*TASK TO COMPLETE*:
Reproduce the records word for word, from the first line to the line containing "Returned (results, stdout)".

Collected data
(** The [for strategy in strategies] loop of [run_comparison_backtest]:
    a new engine per strategy, daily rebalancing, default capital. *)
Fixpoint comparison_loop (start_date end_date : Z) (tickers : list string)
    (strategies : list string) (results : dict (option BacktestResult))
    (stdout : list string)
    : outcome (dict (option BacktestResult) * list string) :=
  match strategies with
  | [] => Returned (results, stdout)
  | strategy :: rest =>
      let engine := init start_date end_date 10000 (Some tickers) "daily" in
      let use_llm := String.eqb strategy "llm" in
      ' (result, _) <- run_backtest engine use_llm strategy "SPY" ;;
      comparison_loop start_date end_date tickers rest
        (dict_set strategy result results)
        (print_backtest_report result strategy stdout)
  end.

(** [run_comparison_backtest] *)
Definition run_comparison_backtest (start_date end_date : Z)
    (tickers : option (list string)) (include_llm : bool)
    : outcome (dict (option BacktestResult) * list string) :=
  let tickers := match tickers with
                 | None | Some [] => ["SPY"; "QQQ"; "GLD"]
                 | Some ts => ts
                 end in
  let strategies := ["buy_and_hold"; "equal_weight"]
                    ++ (if include_llm then ["llm"] else []) in
  comparison_loop start_date end_date tickers strategies [] [].

End Comparison.

(* ------------------------------------------------------------------ *)
(** ** Further notions used to state properties                         *)
(* ------------------------------------------------------------------ *)

Section MoreNotions.
Context {L : Ledger}.

(** The data as known at the end of the calendar day of [date]. *)
Definition truncate_data (date : Z) (data : dict DataFrame) : dict DataFrame :=
  map (fun item =>
         (fst item,
          filter (fun b => (day_of (bar_ts b) <=? day_of date)%Z) (snd item)))
    data.

(** The same engine state under another initial capital. *)
Definition with_capital (capital : Q) (e : BacktestEngine) : BacktestEngine :=
  mkEngine (start_date e) (end_date e) capital (tickers e)
    (rebalance_frequency e) (portfolio e) (results e) (trace e).

Definition map_outcome {X W : Type} (f : X -> W) (c : outcome X) : outcome W :=
  match c with
  | Returned a => Returned (f a)
  | Raised ex => Raised ex
  end.

(** The bars of a frame on the calendar day of [date]. *)
Definition bars_on (date : Z) (df : DataFrame) : DataFrame :=
  filter (fun b => (day_of (bar_ts b) =? day_of date)%Z) df.

(** The ledger call an agent instruction leads to, if any. *)
Definition action_event (current_prices : dict Q) (action : Action)
    : option event :=
  match act_ticker action with
  | None => None
  | Some ticker =>
      match dict_get ticker current_prices with
      | None => None
      | Some price =>
          match act_action action with
          | Some kind =>
              if String.eqb kind "buy"
              then Some (CallBuy ticker
                           (match act_pct action with Some q => q | None => 0 end)
                           price)
              else if String.eqb kind "sell" then Some (CallSell ticker price)
              else None
          | None => None
          end
      end
  end.

Fixpoint action_events (current_prices : dict Q) (actions : list Action)
    : list event :=
  match actions with
  | [] => []
  | a :: rest =>
      match action_event current_prices a with
      | Some ev => ev :: action_events current_prices rest
      | None => action_events current_prices rest
      end
  end.

(** The asset and price of a trade call. *)
Definition trade_of (ev : event) : option (string * Q) :=
  match ev with
  | CallBuy ticker _ price | CallSell ticker price => Some (ticker, price)
  | _ => None
  end.

(** [e'] is [e] after calls to the ledger only: the configuration and the
    results are the same, the trace is longer, a ledger stays in place. *)
Definition ledger_step (e e' : BacktestEngine) : Prop :=
  same_config e e'
  /\ results e' = results e
  /\ (exists evs, trace e' = trace e ++ evs)
  /\ (portfolio e <> None -> portfolio e' <> None).

(** The gross profit and the gross loss of a return series, element by
    element: each return counts for its positive part, or for the
    absolute value of its negative part. *)
Fixpoint sum_of_positive (rets : list Q) : Q :=
  match rets with
  | [] => 0
  | r :: tl => Qmax r 0 + sum_of_positive tl
  end.

Fixpoint sum_of_abs_negative (rets : list Q) : Q :=
  match rets with
  | [] => 0
  | r :: tl => Qmax (- r) 0 + sum_of_abs_negative tl
  end.

(** A report, and a result dictionary, under other values of beta and
    alpha. *)
Definition metrics_with_beta_alpha (b a : Q) (m : Metrics) : Metrics :=
  mkMetrics (total_return m) (annualized_return m) (volatility m)
    (sharpe_ratio m) (sortino_ratio m) (max_drawdown m) (calmar_ratio m)
    (omega_ratio m) (win_rate m) (profit_factor m) (num_trades m) b a
    (equity_curve m) (drawdown_curve m) (daily_returns m).

Definition with_beta_alpha (b a : Q) (res : BacktestResult) : BacktestResult :=
  mkBacktestResult (res_start_date res) (res_end_date res) (res_strategy res)
    (res_initial_capital res) (res_final_value res) (res_total_return res)
    (res_annualized_return res) (res_sharpe_ratio res) (res_sortino_ratio res)
    (res_max_drawdown res) (res_calmar_ratio res) (res_omega_ratio res)
    (res_win_rate res) (res_profit_factor res) b a (res_volatility res)
    (res_num_trades res) (res_equity_curve res) (res_drawdown_curve res)
    (res_daily_returns res) (res_daily_results res).

(** What a run yields, with the comparison against the benchmark switched
    off: beta and alpha of the result, if any, are 0. *)
Definition without_comparison (run : option BacktestResult * BacktestEngine)
    : option BacktestResult * BacktestEngine :=
  (option_map (with_beta_alpha 0 0) (fst run), snd run).

End MoreNotions.

(** A universe file for the examples. *)
Definition sample_universe : UniverseConfig.Universe :=
  [("etf", [[("ticker", "SPY"); ("name", "S&P 500")];
            [("ticker", "QQQ"); ("name", "Nasdaq 100")]]);
   ("commodity", [[("ticker", "GLD"); ("name", "Gold")]])].

(** A universe file with an asset that lacks its ticker. *)
Definition broken_universe : UniverseConfig.Universe :=
  [("etf", [[("ticker", "SPY"); ("name", "S&P 500")];
            [("name", "Unnamed")]])].

(** An agent whose decision call fails. *)
Definition FailingAgent : Agent := {|
  Indicators := unit;
  Latest := unit;
  calculate_all_indicators := fun _ => tt;
  get_latest_indicators := fun _ => tt;
  get_trading_decision := fun _ _ => Raised (CollaboratorError "agent unavailable")
|}.

(** Twenty days of one asset, three of another. *)
Definition twenty_days : dict DataFrame :=
  [("SPY", bars_from 81 (repeat 100 20)); ("NEW", bars_from 98 [50; 51; 52])].

Definition empty_result : BacktestResult :=
  mkBacktestResult 0 0 "" 0 0 0 0 0 0 0 0 PosInf 0 PosInf 0 0 0 0 [] [] [] [].

(** The buy-and-hold run of the demo engine on the scripted source. *)
Definition sample_run_result : BacktestResult :=
  Eval vm_compute in
    match run_backtest (demo_engine "daily") false "buy_and_hold" "SPY" with
    | Returned (Some r, _) => r
    | _ => empty_result
    end.

Definition sample_run_engine : BacktestEngine :=
  Eval vm_compute in
    match run_backtest (demo_engine "daily") false "buy_and_hold" "SPY" with
    | Returned (_, e) => e
    | Raised _ => demo_engine "daily"
    end.

(** An engine whose window, days 200..204, lies after every bar of the
    scripted source. *)
Definition late_engine : BacktestEngine :=
  init 200 204 10000 (Some ["SPY"; "QQQ"]) "daily".

(** The same run measured against a benchmark that was not fetched. *)
Definition unbenchmarked_run : BacktestResult * BacktestEngine :=
  Eval vm_compute in
    match run_backtest (demo_engine "daily") false "buy_and_hold" "GLD" with
    | Returned (Some r, e) => (r, e)
    | _ => (empty_result, demo_engine "daily")
    end.

(** Reports for an equity curve that only rises and for a flat one. *)
Definition rising_values : list Q := [100; 101; 105; 105; 110].

Definition rising_report : Metrics :=
  Eval vm_compute in
    match _calculate_metrics (engine_with 100 rising_values) None with
    | Returned (Some m) => m
    | _ => empty_report
    end.

Definition flat_values : list Q := [100; 100; 100; 100; 100].

Definition flat_report : Metrics :=
  Eval vm_compute in
    match _calculate_metrics (engine_with 100 flat_values) None with
    | Returned (Some m) => m
    | _ => empty_report
    end.

(** The comparison sweep of the two baseline strategies. *)
Definition sample_comparison : dict (option BacktestResult) * list string :=
  Eval vm_compute in
    match run_comparison_backtest 100 104 (Some ["SPY"]) false with
    | Returned x => x
    | Raised _ => ([], [])
    end.

(* ================================================================== *)
(** * Properties                                                        *)
(* ================================================================== *)

(** ** Python values *)

Lemma Qltb_lt (a b : Q) : Qltb a b = true <-> a < b.
Proof.
  unfold Qltb. rewrite negb_true_iff. split; intro H.
  - apply Qnot_le_lt. intro Hle. apply Qle_bool_iff in Hle. congruence.
  - destruct (Qle_bool b a) eqn:E; [|reflexivity].
    apply Qle_bool_iff in E. exfalso. apply (Qlt_not_le _ _ H E).
Qed.

Lemma Qltb_ge (a b : Q) : Qltb a b = false <-> b <= a.
Proof.
  unfold Qltb. rewrite negb_false_iff. apply Qle_bool_iff.
Qed.

Lemma py_div_ok (a b : Q) : ~ b == 0 -> py_div a b = Returned (a / b).
Proof.
  intro H. unfold py_div. destruct (Qeq_bool b 0) eqn:E; [|reflexivity].
  apply Qeq_bool_iff in E. contradiction.
Qed.

Lemma py_div_zero (a b : Q) : b == 0 -> py_div a b = Raised ZeroDivisionError.
Proof.
  intro H. unfold py_div. apply Qeq_bool_iff in H. now rewrite H.
Qed.

Lemma py_div_inv (a b q : Q) : py_div a b = Returned q -> ~ b == 0 /\ q = a / b.
Proof.
  unfold py_div. destruct (Qeq_bool b 0) eqn:E; [discriminate|].
  intro H. injection H as <-. split; [|reflexivity].
  intro Hb. apply Qeq_bool_iff in Hb. congruence.
Qed.

Lemma bind_inv {A B : Type} (c : outcome A) (k : A -> outcome B) (b : B) :
  bind c k = Returned b -> exists a, c = Returned a /\ k a = Returned b.
Proof.
  destruct c as [a|e]; simpl; [|discriminate]. intro H. now exists a.
Qed.

(** Walks through the successful steps of a computation that returned. *)
Ltac invert_bind H :=
  repeat match type of H with
         | bind _ _ = Returned _ =>
             let x := fresh "x" in
             let Hx := fresh "Hx" in
             apply bind_inv in H; destruct H as (x & Hx & H)
         | match ?t with _ => _ end = Returned _ => destruct t
         end.

Lemma py_len_nonzero {A : Type} (xs : list A) : xs <> [] -> ~ py_len xs == 0.
Proof.
  destruct xs as [|x xs]; [congruence|]. intros _ H.
  unfold py_len, Qeq in H. simpl in H. lia.
Qed.

Lemma py_len_pos {A : Type} (xs : list A) : xs <> [] -> 0 < py_len xs.
Proof.
  destruct xs as [|x xs]; [congruence|]. intros _.
  unfold py_len, Qlt. simpl. lia.
Qed.

Lemma truthy_true {A : Type} (xs : list A) : truthy xs = true <-> xs <> [].
Proof. destruct xs; simpl; split; congruence. Qed.

Lemma truthy_false {A : Type} (xs : list A) : truthy xs = false <-> xs = [].
Proof. destruct xs; simpl; split; congruence. Qed.

(** ** Dictionaries *)

Lemma dict_get_set_same {V : Type} (k : string) (v : V) (d : dict V) :
  dict_get k (dict_set k v d) = Some v.
Proof.
  induction d as [|[k' v'] d IH]; simpl.
  - now rewrite String.eqb_refl.
  - destruct (String.eqb k k') eqn:E; simpl; rewrite E; [reflexivity|exact IH].
Qed.

Lemma dict_get_set_other {V : Type} (k k0 : string) (v : V) (d : dict V) :
  k <> k0 -> dict_get k (dict_set k0 v d) = dict_get k d.
Proof.
  intro Hne. induction d as [|[k' v'] d IH]; simpl.
  - apply String.eqb_neq in Hne. now rewrite Hne.
  - destruct (String.eqb k0 k') eqn:E; simpl.
    + apply String.eqb_eq in E. subst k'.
      apply String.eqb_neq in Hne. now rewrite Hne.
    + destruct (String.eqb k k'); [reflexivity|exact IH].
Qed.

Lemma dict_keys_set {V : Type} (k : string) (v : V) (d : dict V) :
  In k (dict_keys d) -> dict_keys (dict_set k v d) = dict_keys d.
Proof.
  induction d as [|[k' v'] d IH]; simpl; [tauto|].
  intros [H|H]; destruct (String.eqb k k') eqn:E; simpl; try reflexivity.
  - subst k'. rewrite String.eqb_refl in E. discriminate.
  - f_equal. now apply IH.
Qed.

Lemma dict_keys_set_new {V : Type} (k : string) (v : V) (d : dict V) :
  ~ In k (dict_keys d) -> dict_keys (dict_set k v d) = dict_keys d ++ [k].
Proof.
  induction d as [|[k' v'] d IH]; simpl; [reflexivity|].
  intro H. destruct (String.eqb k k') eqn:E.
  - apply String.eqb_eq in E. subst k'. tauto.
  - simpl. f_equal. apply IH. tauto.
Qed.

Lemma dict_set_NoDup {V : Type} (k : string) (v : V) (d : dict V) :
  NoDup (dict_keys d) -> NoDup (dict_keys (dict_set k v d)).
Proof.
  intro H. destruct (in_dec string_dec k (dict_keys d)) as [Hin|Hnin].
  - now rewrite dict_keys_set.
  - rewrite dict_keys_set_new by assumption.
    apply NoDup_app; [assumption|repeat constructor; simpl; tauto|].
    intros x Hx [<-|[]]. contradiction.
Qed.

Lemma dict_get_keys {V : Type} (k : string) (d : dict V) :
  In k (dict_keys d) <-> exists v, dict_get k d = Some v.
Proof.
  induction d as [|[k' v'] d IH]; simpl.
  - split; [tauto|intros [v H]; discriminate].
  - destruct (String.eqb k k') eqn:E.
    + apply String.eqb_eq in E. subst k'. split; eauto.
    + apply String.eqb_neq in E. rewrite <- IH. split; [intros [H|H]|]; try tauto.
      congruence.
Qed.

*EXERCISE OUTPUT*:
(** The [for strategy in strategies] loop of [run_comparison_backtest]:
    a new engine per strategy, daily rebalancing, default capital. *)
Fixpoint comparison_loop (start_date end_date : Z) (tickers : list string)
    (strategies : list string) (results : dict (option BacktestResult))
    (stdout : list string)
    : outcome (dict (option BacktestResult) * list string) :=
  match strategies with
  | [] => Returned (results, stdout)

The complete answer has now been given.